Task to carry out:
Look through the records that follow. Copy every line containing the word "Hdot".

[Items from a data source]
(** C9, amended.  For every frame buffer and active label the renderer
    fills four squares of side 80 whose centres depend on the frame's
    width and height only: three in a row 150 above the bottom edge, at
    the horizontal centre and 100 to its left and right, and the fourth
    100 higher, directly above the left one of the row. *)
Theorem icon_layout `{Platform} (f : frame) (current : option string) :
  let height := fst (shape f) in
  let width := snd (shape f) in
  let center_x := width / 2 in
  let row_y := height - 150 in
  icon_positions height width
  = [ ("w", (center_x - 100, row_y - 100)); ("a", (center_x - 100, row_y));
      ("s", (center_x, row_y)); ("d", (center_x + 100, row_y)) ]
  /\ filled_boxes (drawn (draw_icons f current))
     = filled_boxes (drawn f)
       ++ [ box (center_x - 100) (row_y - 100); box (center_x - 100) row_y;
            box center_x row_y; box (center_x + 100) row_y ]
  /\ (forall x y, fst (snd (box x y)) - fst (fst (box x y)) = 80
                  /\ snd (snd (box x y)) - snd (fst (box x y)) = 80).
Proof.
  intros height width center_x row_y. split; [reflexivity | split].
  - unfold draw_icons. subst height width center_x row_y.
    destruct (shape f) as [h wd]. unfold icon_positions. cbn [fold_left fst snd].
    rewrite !draw_icon_boxes. rewrite <- !app_assoc. reflexivity.
  - intros x y. unfold box. simpl. lia.
Qed.

(** ** The extension of the output path (line 136) *)

Lemma rfind_from_shift (c : ascii) (s : string) (i last : Z) :
  rfind_from c s i last = if rfind c s <? 0 then last else i + rfind c s.
Proof.
  revert i last. induction s as [| a s IH]; intros i last; [reflexivity |].
  unfold rfind. simpl. rewrite (IH (i + 1)), (IH 1).
  fold (rfind c s).
  destruct (rfind c s <? 0) eqn:Hnone.
  - destruct (Ascii.eqb a c); simpl; [f_equal; lia | reflexivity].
  - apply Z.ltb_ge in Hnone.
    replace (1 + rfind c s <? 0) with false by (symmetry; apply Z.ltb_ge; lia).
    lia.
Qed.

Lemma rfind_from_app (c : ascii) (s1 s2 : string) (i last : Z) :
  rfind_from c (s1 ++ s2) i last
  = rfind_from c s2 (i + Z.of_nat (String.length s1)) (rfind_from c s1 i last).
Proof.
  revert i last. induction s1 as [| a s1 IH]; intros i last; simpl.
  - f_equal. lia.
  - rewrite IH. f_equal. lia.
Qed.

Lemma rfind_below_length (c : ascii) (s : string) :
  -1 <= rfind c s < Z.of_nat (String.length s).
Proof.
  induction s as [| a s IH]; [unfold rfind; simpl; lia |].
  unfold rfind. cbn [rfind_from]. rewrite rfind_from_shift.
  destruct (rfind c s <? 0) eqn:Hnone.
  - destruct (Ascii.eqb a c); cbn [String.length]; lia.
  - apply Z.ltb_ge in Hnone. cbn [String.length]. lia.
Qed.

Lemma rfind_app_absent (c : ascii) (s1 s2 : string) :
  rfind c s2 = -1 -> rfind c (s1 ++ s2) = rfind c s1.
Proof.
  intros Habsent. unfold rfind at 1. rewrite rfind_from_app, rfind_from_shift.
  rewrite Habsent. reflexivity.
Qed.

Lemma length_app (s1 s2 : string) :
  String.length (s1 ++ s2) = (String.length s1 + String.length s2)%nat.
Proof. induction s1 as [| a s1 IH]; simpl; [reflexivity | rewrite IH; reflexivity]. Qed.

Lemma substring_whole (s : string) : substring 0 (String.length s) s = s.
Proof. induction s as [| a s IH]; simpl; [reflexivity | rewrite IH; reflexivity]. Qed.

Lemma substring_app_left (s1 s2 : string) (n m : nat) :
  (n + m <= String.length s1)%nat ->
  substring n m (s1 ++ s2) = substring n m s1.
Proof.
  revert n m. induction s1 as [| a s1 IH]; intros n m Hfit; simpl in Hfit.
  - assert (n = 0%nat) by lia. assert (m = 0%nat) by lia. subst.
    destruct s2; reflexivity.
  - destruct n as [| n]; simpl.
    + destruct m as [| m]; [reflexivity |]. rewrite IH by lia. reflexivity.
    + apply IH. lia.
Qed.

Lemma substring_app_right (s1 s2 : string) :
  substring (String.length s1) (String.length s2) (s1 ++ s2) = s2.
Proof.
  induction s1 as [| a s1 IH]; simpl; [apply substring_whole | exact IH].
Qed.

(** For a path that ends in a dot and letters, after a file name that is
    not made of dots only, [os.path.splitext] splits at that dot. *)
Lemma splitext_of_named_file (stem letters : string) :
  rfind "." letters = -1 ->
  rfind "/" letters = -1 ->
  all_dots (last_component stem) = false ->
  splitext (stem ++ String "." letters) = (stem, String "." letters).
Proof.
  intros Hdot Hsep Hname. unfold splitext.
  assert (Hsep' : rfind "/" (stem ++ String "." letters) = rfind "/" stem).
  { apply rfind_app_absent. unfold rfind. cbn [rfind_from].
    rewrite rfind_from_shift, Hsep. reflexivity. }
  assert (Hdot' : rfind "." (stem ++ String "." letters)
                  = Z.of_nat (String.length stem)).
  { unfold rfind at 1. rewrite rfind_from_app. cbn [rfind_from].
    rewrite rfind_from_shift, Hdot. simpl. lia. }
  rewrite Hsep', Hdot'.
  pose proof (rfind_below_length "/" stem) as Hrange.
  replace (rfind "/" stem <? Z.of_nat (String.length stem)) with true
    by (symmetry; apply Z.ltb_lt; lia).
  assert (Hslice : slice (stem ++ String "." letters) (rfind "/" stem + 1)
                     (Z.of_nat (String.length stem))
                   = last_component stem).
  { unfold slice, last_component, slice_from.
    rewrite substring_app_left by lia. f_equal. lia. }
  rewrite Hslice, Hname. f_equal.
  - unfold slice. simpl Z.to_nat. rewrite Z.sub_0_r, Nat2Z.id.
    rewrite substring_app_left by lia. apply substring_whole.
  - unfold slice_from. rewrite Nat2Z.id, length_app.
    replace (String.length stem + String.length (String "." letters)
             - String.length stem)%nat
      with (String.length (String "." letters)) by lia.
    apply substring_app_right.
Qed.

(** So a path such as [dir/name.webm] has the extension its last letters
    spell, whatever their case. *)
Lemma output_ext_of_named_file (stem letters : string) :
  rfind "." letters = -1 ->
  rfind "/" letters = -1 ->
  all_dots (last_component stem) = false ->
  output_ext (stem ++ String "." letters) = String "." (lower letters).
Proof.
  intros Hdot Hsep Hname. unfold output_ext.
  rewrite splitext_of_named_file by assumption. reflexivity.
Qed.

(** ** The encoder command (lines 102-249) *)

Lemma get_ffmpeg_version_runs `{Platform} (w : World) (s : state) :
  exists tier,
    get_ffmpeg_version w s = (Normal tier, record (Run ["ffmpeg"; "-version"]) s).
Proof.
  unfold get_ffmpeg_version, try_except, subprocess_run, bind, emit, lift.
  destruct (process_outcome w ProbeVersion _) as [done | e]; simpl.
  - destruct (returncode done =? 0); [| unfold ret; eauto].
    destruct (search_version _) as [group1 |]; [| unfold ret; eauto].
    destruct (int_of_str group1); unfold ret, raise; eauto.
  - unfold ret; eauto.
Qed.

Answer below:
  intros Hdot Hsep Hname. unfold splitext.
  assert (Hdot' : rfind "." (stem ++ String "." letters)
    rewrite rfind_from_shift, Hdot. simpl. lia. }
  rewrite Hsep', Hdot'.
  intros Hdot Hsep Hname. unfold output_ext.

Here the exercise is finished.